Re: [selectors4] :blank, ::first-letter, and what a whitespace character is

> On Aug 24, 2015, at 3:41 AM, Tab Atkins Jr. <jackalmage@gmail.com> wrote:
> 
>> On Mon, Aug 24, 2015 at 12:22 PM, L. David Baron <dbaron@dbaron.org> wrote:
>> I was looking at the definition of :blank in
>> https://drafts.csswg.org/selectors-4/#the-blank-pseudo and noticed
>> that its definition varies very slightly from :-moz-only-whitespace
>> that we already use internally.  In particular, its definition of
>> the codepoints that are skipped because they're whitespace points to
>> https://drafts.csswg.org/css-text/#white-space-rules , which
>> essentially says that we skip spaces (U+0020), tabs (U+0009),
>> carriage returns (U+000D) and line feeds (U+000A).
>> 
>> Gecko's implementation of :-moz-only-whitespace currently skips
>> these characters and also skips form feed (U+000C).  Additionally
>> (and this is the more interesting part), it relies on common code
>> for "is this string entirely whitespace" [1], that I'd like the Web
>> platform to avoid having a pile of subtly-different variants of.
>> 
>> I went through other callers of this code to look for other things
>> exposed to the Web platform, and found one obvious one, which is
>> what text we skip over when looking for a ::first-letter
>> pseudo-element (an issue that seems to be entirely unspecified in
>> selectors level 3).  There might be others, though.  Then I wrote a
>> testcase for this, and found a bit of a lack of interop:
>> https://lists.w3.org/Archives/Public/www-archive/2015Aug/att-0020/first-letter-form-feed.html
>> 
>> On this testcase (which tests U+0000 to U+001F), I see that:
>> * Gecko (nightly from a week or so ago) skips over the characters I
>>   mention above: space, tab, CR, LF, and form feed
>> * Chromium 44 skips over Gecko's set plus also U+000B
>> * IE11 skips over Chromium's set plus also U+001F
>> 
>> I think that:
>> 
>> (a) we should have interop on the ::first-letter whitespace
>>     skipping characters, and it should be specified
>> 
>> (b) ::blank, or whatever we call it, should use the same definition
>>     of whitespace, since I don't want two definitions of "text
>>     that's only whitespace" in selectors
>> 
>> It might also be worth a slightly closer examination of what other
>> things should have a common behavior with this.  (Might other
>> browsers use the same function for ::first-letter and other things
>> that are present in Web standards?)
> 
> Note that HTML also defines "whitespace" to include U+000C
> <https://html.spec.whatwg.org/#space-character>.  In particular, its
> definition is U+9, U+A, U+C, U+D, and U+20.
> 
> This is also CSS Syntax's definition of whitespace.
> 
> Looking over Text, I don't see a good reason to skip U+C either.  I
> think Text should be amended to include it.

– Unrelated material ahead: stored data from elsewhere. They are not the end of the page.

(** ** The run *)

Lemma run_consolidation_ends : (minUnconsolidatedMessages cfg ≤ unconsolidatedCount db0)%nat →
  ends (run_consolidation real providers parse_facts cfg)
    (λ n db', n = length (sessions_to_do db0) ∧ extends db0 db' ∧
       (∀ s, s ∈ sessions db0 → endedAt s ≠ None → session_done db' (ss_id s)) ∧
       ∀ s, s ∈ sessions db0 → not_due db' s) (λ _, False) db0.
Proof.
  intros Hmin. unfold run_consolidation. apply ends_bind, ends_query. intros _.
  rewrite (proj2 (Nat.ltb_ge _ _) Hmin). apply ends_bind, ends_query. intros _. apply ends_bind.
  set (todo := sessions_to_do db0).
  assert (Htodo : ∀ x, x ∈ todo ↔ ∃ s, s ∈ sessions db0 ∧ x = (ss_id s, ss_chat s) ∧ endedAt s ≠ None ∧
    Exists (λ m, in_session (ss_id s) m ∧ ¬ linked (tabs db0) (w_key m)) (working db0)).
  { intros x. unfold todo, sessions_to_do, sort_on. rewrite elem_of_map. split.
    - intros (s & Hs & <-). rewrite (merge_sort_Permutation _), list_elem_of_filter in Hs. exists s. tauto.
    - intros (s & Hs & -> & He & Hx). exists s. split; [|done]. by rewrite (merge_sort_Permutation _), list_elem_of_filter. }
  set (J := λ (l : list (uuid * string)) db', extends db0 db' ∧ (∀ x, x ∈ l → x ∈ todo) ∧
    ∀ s, s ∈ sessions db0 → (ss_id s, ss_chat s) ∈ todo → (ss_id s, ss_chat s) ∈ l ∨ session_done db' (ss_id s)).
  apply (ends_post _ _ (λ _ : unit, J []) _ (λ _, False)); [|done|].
  - intros ? db1 (H1 & _ & H2). apply ends_bind, ends_update. intros _ t. cbn [fst snd].
    set (db2 := set_state _ _ _). assert (H12 : extends db1 db2) by (split; auto). apply ends_bind.
    eapply ends_post; [| |apply condenseIfReady_ends]; [|done|by transitivity db1].
    intros ? db3 [H3 Hdue]. assert (H13 : extends db1 db3) by (by transitivity db2). split; [done|].
    split; [by transitivity db1|]. split; [|done]. intros s Hs He. apply (session_done_extends db1); [done|].
    destruct (decide ((ss_id s, ss_chat s) ∈ todo)) as [Hin|Hno].
    { by destruct (H2 s Hs Hin) as [?%not_elem_of_nil|]. }
    intros m Hm Hx. rewrite (ex_working _ _ H1) in Hm. apply (extends_linked db0); [done|].
    destruct (decide (linked (tabs db0) (w_key m))) as [|Hl]; [done|]. exfalso. apply Hno, Htodo. exists s.
    split_and!; try done. apply Exists_exists. by exists m.
  - apply ends_for_each.
    + intros x l db1 (H1 & Hsub & H2). destruct (proj1 (Htodo x)) as (s & Hs & -> & _); [apply Hsub; left|].
      eapply ends_post; [| |by apply consolidateSession_ends]; [|done]. intros ? db2 [H12 Hd].
      split; [by transitivity db1|]. split; [intros y ?; apply Hsub; by right|].
      intros s' Hs' Hin'. destruct (H2 s' Hs' Hin') as [[E|Hin]%elem_of_cons|Hd'].
      * right. by injection E as -> _.
      * by left.
      * right. by eapply session_done_extends.
    + split; [done|]. split; [done|]. intros s _ ?. by left.
Qed.
End Undisturbed.

(** ** Properties of the undisturbed run *)

Section Runs.
Context (real : spec_float → spec_float) (providers : Providers).
Context (parse_facts : string → reply ExtractedFact).
Context (cfg : ConsolidationConfig) (clock : nat → Z).

Abbreviation run := (run_consolidation real providers parse_facts cfg).

(** A message that no summary has. *)
Definition unsummarised (db : memory_db) (m : message_row) : Prop :=
  ∀ sid, (sid, w_key m) ∉ summary_messages (tabs db).

Lemma not_linked db m : ¬ linked (tabs db) (w_key m) ↔ unsummarised db m.
Proof.
  split.
  - intros H sid Hl. apply H, elem_of_map. by exists (sid, w_key m).
  - intros H ([sid k] & Hl & E)%elem_of_map. cbn in E. subst k. by apply (H sid).
Qed.

Lemma enough_counted db msgs : NoDup msgs →
  (∀ m, m ∈ msgs → m ∈ working db ∧ ∃ s, s ∈ sessions db ∧ endedAt s ≠ None ∧ w_session m = Some (ss_id s) ∧
     ∀ m', m' ∈ working db → w_session m' = Some (ss_id s) → unsummarised db m') →
  (length msgs ≤ unconsolidatedCount db)%nat.
Proof.
  intros Hnd H. apply submseteq_length, NoDup_submseteq; [done|]. intros m Hm.
  destruct (H m Hm) as (Hw & s & Hs & He & Hx & Hf). apply list_elem_of_filter. split; [|done].
  unfold counted. rewrite Hx. split; [apply Exists_exists; by exists s|].
  intros (m' & Hm' & Hx' & Hl)%Exists_exists. by apply (not_linked db m'); [apply Hf|].
Qed.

I don't know what those are. I'm used to more digits in my Unicode. Is one of them a non-breaking space? I'd really like to be able to treat nbsp's as regular white space for :blank (or :empty-plus, or whatever). I don't know if it ever has semantic meaning, but  usually it is in the markup because the HTML author assumed some sort of layout that I, the CSS author, don't necessarily what to follow. So I'd either want to collapse it away (a separate topic), or select it with :empty-ish in order to hide it. 

I would think things like thin-space and discretionary hyphens would also be on the list. 

Received on Tuesday, 25 August 2015 14:32:51 UTC